Chen GM, Pather SR, DeLisser HM. Trends in the Use of Common Words and Patient-Centric Language in the Titles of Medical Journals, 1976-2015. JAMA Netw Open. 2019;2(3):e191083. doi:10.1001/jamanetworkopen.2019.1083
Does the language of medicine in academic journals indicate whether the culture of clinical investigation has shifted toward patient centeredness?
In this qualitative study of medical language of 302 293 articles from 5 premier medical journals, use in the last 40 years has changed to reflect a shift from individuals to populations, a separation of patient and disease, and an increase in patient-centric titles.

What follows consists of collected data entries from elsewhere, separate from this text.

(* ===== verification/Semaphore.v ===== *)
(** [Semaphore.h]: a counter, and the intrusive wait queue of ParkingLot.v for
    the tasks that found it at zero.

    [release()] resumes the oldest waiter in its last statement, so what the
    resumed coroutine does to the semaphore happens after the operation: the
    reactions of ParkingLot.v are the next events of the run.  [sem_sys] adds to
    the code's state where every awaiter is in the awaiter protocol, and how
    many permits the users of the semaphore hold; neither is read by the code. *)
From S2P Require Export ParkingLot.

Section Sem.
Context {W : Type} `{!Waker W}.

Record semaphore := Sem { value_ : Z; base : lot W }.
Implicit Types (s : semaphore).

(** [Semaphore(initial)] *)
Definition sem_new (initial : Z) (w : W) : semaphore := Sem initial (new_lot w).

(** [Semaphore::tryAcquire()] *)
Definition tryAcquire s : bool * semaphore :=
  if (value_ s =? 0)%Z then (false, s)
  else (true, Sem (to_word (value_ s - 1)) (base s)).

(** [Semaphore::release()] *)
Definition release s : res semaphore :=
  if lot_empty (base s) then Ok (Sem (to_word (value_ s + 1)) (base s))
  else b ← unparkOne no_react (base s); Ok (Sem (value_ s) b).

(** [Semaphore::Awaiter]: constructor, [borrowed()], destructor,
    [await_suspend()] (whether the caller suspends), [await_resume()]. *)
Definition sem_awaiter (a : loc) s : semaphore :=
  let '(got, s) := tryAcquire s in
  Sem (value_ s) (new_parked a (if got : bool then 1 else 0) (base s)).
Definition borrowed (a : loc) s : res bool :=
  b ← bits_of a (base s); Ok (negb (b =? 0)%nat).
Definition sem_destroy (a : loc) s : res semaphore :=
  b ← borrowed a s;
  s ← (if b : bool then release s else Ok s);
  let l := base s in
  Ok (Sem (value_ s) (Lot (without a (parked_ l)) (triggered_ l) (delete a (aws l)) (world l))).
Definition sem_suspend (a : loc) (h : handle) s : res (bool * semaphore) :=
  b ← borrowed a s;
  corral_assert (negb b);;
  let '(got, s) := tryAcquire s in
  if (got : bool) then Ok (false, s)
  else l ← doSuspend a h (base s); Ok (true, Sem (value_ s) l).
Definition sem_resume (a : loc) s : res semaphore :=
  l ← set_bits a 0 (base s); Ok (Sem (value_ s) l).
Definition sem_cancel (a : loc) s : res (bool * semaphore) :=
  '(r, l) ← await_cancel a (base s); Ok (r, Sem (value_ s) l).

(** [Semaphore::Lock]: whether [sem_] is not null; move, assignment (of the
    previous holder's lock, released by the temporary) and destruction. *)
Definition lock := bool.
Definition lock_resume (a : loc) s : res (lock * semaphore) :=
  s ← sem_resume a s; Ok (true, s).
Definition lock_move (lk : lock) : lock * lock := (lk, false).
Definition lock_destroy (lk : lock) s : res semaphore := if lk then release s else Ok s.
Definition lock_assign (self lk : lock) s : res (lock * semaphore) :=
  let '(tmp, _) := lock_move lk in
  s ← lock_destroy self s; Ok (tmp, s).

(** * The semaphore in use *)

(** Where an awaiter is: constructed (with or without a borrowed permit),
    suspended, handed a permit that [await_resume()] has not collected yet,
    and finished. *)
Inductive phase := Fresh (b : bool) | Waiting | Granted | Finished.

#[export] Instance phase_eq_dec : EqDecision phase.
Proof. solve_decision. Defined.

Record sem_sys := Sys { sem : semaphore; ph : gmap loc phase; held : Z }.
Implicit Types (σ : sem_sys).

Inductive sem_event :=
  | New (a : loc) | Suspend (a : loc) (h : handle) | Resume (a : loc) | Cancel (a : loc)
  | Destroy (a : loc) | TryAcquire | Release.

(** The awaiter protocol: [await_suspend()] only if not ready, [await_resume()]
    once ready or woken, [await_cancel()] only while suspended, and no
    destruction while suspended or between the wake-up and the resumption. *)
Definition legal (e : sem_event) σ : bool :=
  match e with
  | New a => bool_decide (ph σ !! a = None)
  | Suspend a _ => bool_decide (ph σ !! a = Some (Fresh false))
  | Resume a => match ph σ !! a with Some (Fresh true) | Some Granted => true | _ => false end
  | Cancel a => match ph σ !! a with Some Waiting => true | _ => false end
  | Destroy a => match ph σ !! a with Some (Fresh _) | Some Finished => true | _ => false end
  | TryAcquire | Release => true
  end.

Whereas medical language previously emphasized treatments and disease processes, the trend during the last 40 years has been to separate patients from their disease and to emphasize the patient rather than characterize patients by their disease.
The language of medical research appears to be intrinsically tied to the culture of medical research and provides a unique window into broader trends in the culture of medicine.
To analyze medical language from 5 premier medical journals and investigate broader changes in the culture of clinical investigation during the last 40 years.
Design, Setting, and Participants
In this qualitative study using a data-driven analysis, 302 293 PubMed records were extracted from JAMA, The Lancet, Annals of Internal Medicine, the BMJ, and New England Journal of Medicine from January 1, 1976, through December 31, 2015, to identify key trends in medical language. A frequency analysis was applied across the 40-year time frame in JAMA to assess the major trends in all publication types. Patient-centered language was analyzed in clinical trials in the flanking time periods (1976-1980 and 2011-2015) across the 5 journals. Data were analyzed from November 16, 2016, through November 9, 2018.
Main Outcomes and Measures
Increasing or decreasing frequency of words (monograms) and word pairs (bigrams) and the proportion of patient-centric words in journal article titles.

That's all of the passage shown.